A saúde é precária

Desenvolvimento econômico é um meio indispensável à consecução da meta que deve ser a mais importante de qualquer governo democrático, o desenvolvimento social, humano. Mas este não se mede exclusivamente por números. É um engano – quando não pura mistificação – o ufanismo que se apressa em colocar o Brasil com um pé no seleto grupo das grandes potências desenvolvidas, quando nossa realidade social ainda aponta em direção oposta. Isso é o que demonstra a matéria de quarta-feira do correspondente do Estado em Genebra, Jamil Chade, apoiada em levantamento feito pela Organização Mundial da Saúde (OMS): apesar de sermos a sexta economia do planeta, os gastos com saúde no País, mesmo tendo aumentado nos últimos anos, mantêm-se abaixo da média mundial, equiparando-se à realidade africana.

Na média internacional, os gastos com saúde são da ordem de 14,3% dos orçamentos nacionais. No Brasil, a taxa é de 5,9%. E era de 4,1% em 2000. O crescimento nos últimos 12 anos, porém, ficou longe de equipará-los à média do planeta. Além disso, enquanto nos países desenvolvidos um terço dos custos da saúde é pago pelos cidadãos, no Brasil 56% do que se gasta nessa área sai do bolso dos contribuintes, situação que é semelhante à que ocorre em somente 30 dos 193 países-membros da ONU.

Nos países europeus, revela o estudo da OMS, os gastos médios dos governos com cada cidadão chegam a ser dez vezes superiores aos do Brasil.
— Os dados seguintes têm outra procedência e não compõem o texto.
Lemma py_format_template_str template_text (items : list (str * str)) :
  py_format_template (PyStr template_text) (prod_map PyStr PyStr <$> items)
  = Return (PyStr (format_template template_text items)).
Proof.
  revert template_text. induction items as [|[k v] items IH]; intros s; [done|].
  rewrite format_template_cons, <-IH. done.
Qed.

Lemma format_template_no_occurrence s (items : list (str * str)) :
  Forall (λ kv, ¬ occurs_in (placeholder kv.1) s) items →
  format_template s items = s.
Proof.
  induction 1 as [|[k v] items Hk _ IH]; [done|].
  rewrite format_template_cons, replace_no_occurrence; [done| |done].
  apply placeholder_nonempty.
Qed.

(** An occurrence of the pattern that lies inside a longer one is not
    reported: the scan is the leftmost, non-overlapping one. *)
Remark overlapped_occurrence_not_reported :
  pattern_occurs (py "{{{a}}") (py "{") (py "a") []
  ∧ findall (py "{{{a}}") = [py "{a"]
  ∧ py "a" ∉ extract_variables (py "{{{a}}").
Proof.
  split_and!.
  - by split_and!; [|done|apply (bool_decide_unpack _)].
  - by vm_compute.
  - by apply (bool_decide_unpack _).
Qed.

(** The replacement keys on the inner text as written: [{{ a }}] is
    replaced under the key [" a "], although its name [a] has no entry. *)
Remark untrimmed_key_replaces :
  extract_variables (py "{{ a }}") = {[ py "a" ]}
  ∧ (py "a" ∉ [(py " a ", py "X")].*1)
  ∧ format_template (py "{{ a }}") [(py " a ", py "X")] = py "X".
Proof.
  split_and!; [by vm_compute| |by vm_compute].
  by apply (bool_decide_unpack _).
Qed.

(** Closes a decidable condition on concrete texts by evaluation. *)
Ltac by_evaluation := apply (bool_decide_unpack _); vm_compute; exact I.

(** ** The model on concrete texts *)

Example extract_variables_two_names :
  extract_variables (py "Hello {{name}}, welcome to {{place}}.")
  = {[ py "name"; py "place" ]}.
Proof. by vm_compute. Qed.

Example findall_scan_order :
  findall (py "{{{a}} {{a{{b}} {{}} {{ x }}}} {{a}b}} {{c")
  = [py "{a"; py "a{{b"; py " x "].
Proof. by vm_compute. Qed.

Example findall_newline_in_group :
  findall [LBRACE; LBRACE; 10; 97; RBRACE; RBRACE] = [[10; 97]].
Proof. by vm_compute. Qed.

Example replace_leftmost_first :
  replace (py "aaa") (py "aa") (py "b") = py "ba".
Proof. by vm_compute. Qed.

Example replace_empty_old :
  replace (py "ab") [] (py "-") = py "-a-b-".
Proof. by vm_compute. Qed.

Example strip_unicode_space :
  strip ([0xA0; 0x2003] ++ py " a b " ++ [0x3000; 10]) = py "a b".
Proof. by vm_compute. Qed.

(** * The specification's claims *)

(** C1. For every string [s], [extract_variables s] is exactly the set of
    the trimmed inner texts of the matches of the pattern "[{{], one or more
    characters other than [}], [}}]" in [s]: a name is in the result if and
    only if some match has an inner text that trims to it.  A match is what
    the matching rule of the specification calls a placeholder, a maximal
    run closed by [}}]; "trims to" is [trims_to], which is stated without
    [strip]: the name is the inner text without the whitespace at its two
    ends.  So [{{ name }}] and [{{place}}] give [name] and [place], the four
    spellings of [a] give one name, tabs and line ends are trimmed like
    spaces, the untrimmed [" name "] is not a name, and the inner occurrence
    [{{a}}] of [{{{a}}] is not a match. *)
Theorem extract_variables_exact :
  (∀ template n,
     n ∈ extract_variables template
     ↔ ∃ pre w post, placeholder_match template pre w post ∧ trims_to w n)
  ∧ extract_variables (py "Hello {{ name }}, welcome to {{place}}.")
    = {[ py "name"; py "place" ]}
  ∧ extract_variables (py "{{a}} {{ a }} {{a  }} {{  a}}") = {[ py "a" ]}
  ∧ extract_variables ([LBRACE; LBRACE; 9; 10] ++ py "first name" ++ [13; 32; RBRACE; RBRACE])
    = {[ py "first name" ]}
  ∧ (py " name " ∉ extract_variables (py "Hello {{ name }}"))
  ∧ (py "a" ∉ extract_variables (py "{{{a}}")).
Proof.
  split_and!.
  - intros template n. rewrite elem_of_extract_variables. split.
    + intros (w & (pre & post & Hm)%elem_of_findall & ->).
      exists pre, w, post. split; [done|]. by apply trims_to_strip.
    + intros (pre & w & post & Hm & Ht%trims_to_strip). exists w. split; [|done].
      apply elem_of_findall. by exists pre, post.
  - by vm_compute.
  - by vm_compute.
  - by vm_compute.
  - by_evaluation.
  - by_evaluation.
Qed.

(** C2. For every body and mapping, [format_template] returns the body with
    every occurrence of the literal ['{{' + name + '}}'] replaced by the
    value of [name], for each name of the mapping in turn; the text looked
    for is built from the key itself.  [rendered] says so without the code,
    and the result of the code is the one text it admits.  In particular
    [render("Hi {{name}}", {"name": "Ana"}) == "Hi Ana"]. *)
Theorem format_template_replaces_literal :
  (∀ template_text variables_dict out,
     rendered template_text variables_dict out
     ↔ out = format_template template_text variables_dict)
  ∧ format_template (py "Hi {{name}}") [(py "name", py "Ana")] = py "Hi Ana".
Proof.
  split; [|by vm_compute].
  intros s items out. split.
  - apply rendered_unique.
  - intros ->. apply format_template_rendered.
Qed.

(** C3, as stated, fails: in the body [{{{a}}] the extractor finds the
    placeholder [{{{a}}], named [{a]; the mapping [{"a": "X"}] has no entry
    for that name, and yet the output is [{X], where the placeholder no
    longer stands. *)
Lemma unmapped_placeholder_overwritten :
  placeholder_match (py "{{{a}}") [] (py "{a") []
  ∧ extract_variables (py "{{{a}}") = {[ py "{a" ]}
  ∧ (strip (py "{a") ∉ [(py "a", py "X")].*1)
  ∧ format_template (py "{{{a}}") [(py "a", py "X")] = py "{X"
  ∧ ¬ occurs_in (placeholder (py "{a")) (format_template (py "{{{a}}") [(py "a", py "X")]).
Proof.
  split_and!.
  - split.
    + split_and!; [done|done|by_evaluation].
    + intros pre' w' Ho. apply pattern_occurs_length in Ho. cbn in Ho.
      cbn. lia.
  - by vm_compute.
  - by_evaluation.
  - by vm_compute.
  - by_evaluation.
Qed.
Em alguns casos, como Luxemburgo, gasta-se mais de US$ 6,9 mil por cidadão, quase 25 vezes o valor no Brasil. Mesmo na Grécia, que hoje vive uma catástrofe econômica, são destinados seis vezes mais recursos a cada cidadão do que no Brasil.

Outro dado que revela como é alarmante a situação da saúde pública no País: nossa média brasileira de 26 leitos hospitalares por 10 mil habitantes é igual à de Tonga e do Suriname. Outros 80 países ostentam um índice melhor que o nosso. Na Europa, a oferta média de leitos é três vezes maior.

A boa notícia no levantamento da OMS é que o Brasil conta com 17,6 médicos para cada 10 mil habitantes, enquanto a média mundial é de 14/10 mil. Lembramos, todavia, que o problema aqui não é de escassez de médicos, mas de concentração desses profissionais nos grandes centros urbanos por falta ou precariedade das condições de trabalho em boa parte do País. De qualquer forma, na Europa, a média sobe para 30/10 mil, enquanto na África fica em baixíssimos 2/10 mil.

Desde o ano 2000 o Brasil triplicou o investimento público por habitante no campo da saúde. Naquele ano, foram investidos US$ 107 por ano para cada habitante. Ao final da década, em 2009, essa cifra havia sido elevada para US$ 320 por habitante/ano. Mas, segundo a OMS, a média mundial era então de US$ 549 por habitante/ano. Estudo do Instituto de Pesquisa Econômica Aplicada (Ipea), mostra que o aumento do investimento público em saúde a partir de 2000 permitiu que, em 2010, ele representasse 3,77% do Produto Interno Bruto (PIB). Mas seria necessário duplicá-lo para que atingisse o mesmo nível médio do padrão internacional de 7%.

Quando se sabe que saúde é um dos fatores levados em conta na apuração, pela Organização das Nações Unidas (ONU), do Índice deDesenvolvimento Humano (IDH), não é de estranhar que o Brasil ocupe uma modesta 84.ª posição na lista divulgada em novembro do ano passado por aquela organização com a classificação do IDH de seus quase 200 países-membros. Entre os países latino-americanos, com a Argentina em primeiro e o Uruguai em segundo lugares, o Brasil está em 14.º, atrás de “potências” como as ilhas caribenhas Antígua e Barbuda, Trinidad e Tobago, Dominica e Santa Lúcia.

Junto com a saúde, a educação é outro indicador fundamental do nível de desenvolvimento humano em um país. Pois, se na saúde não vamos bem, pior estamos indo na educação, como indicam pesquisas como a que foi recentemente divulgada pelo Centro de Estudos da Metrópole (CEM), da Fundação de Amparo à Pesquisa do Estado de São Paulo (Fapesp). Tema para outro editorial.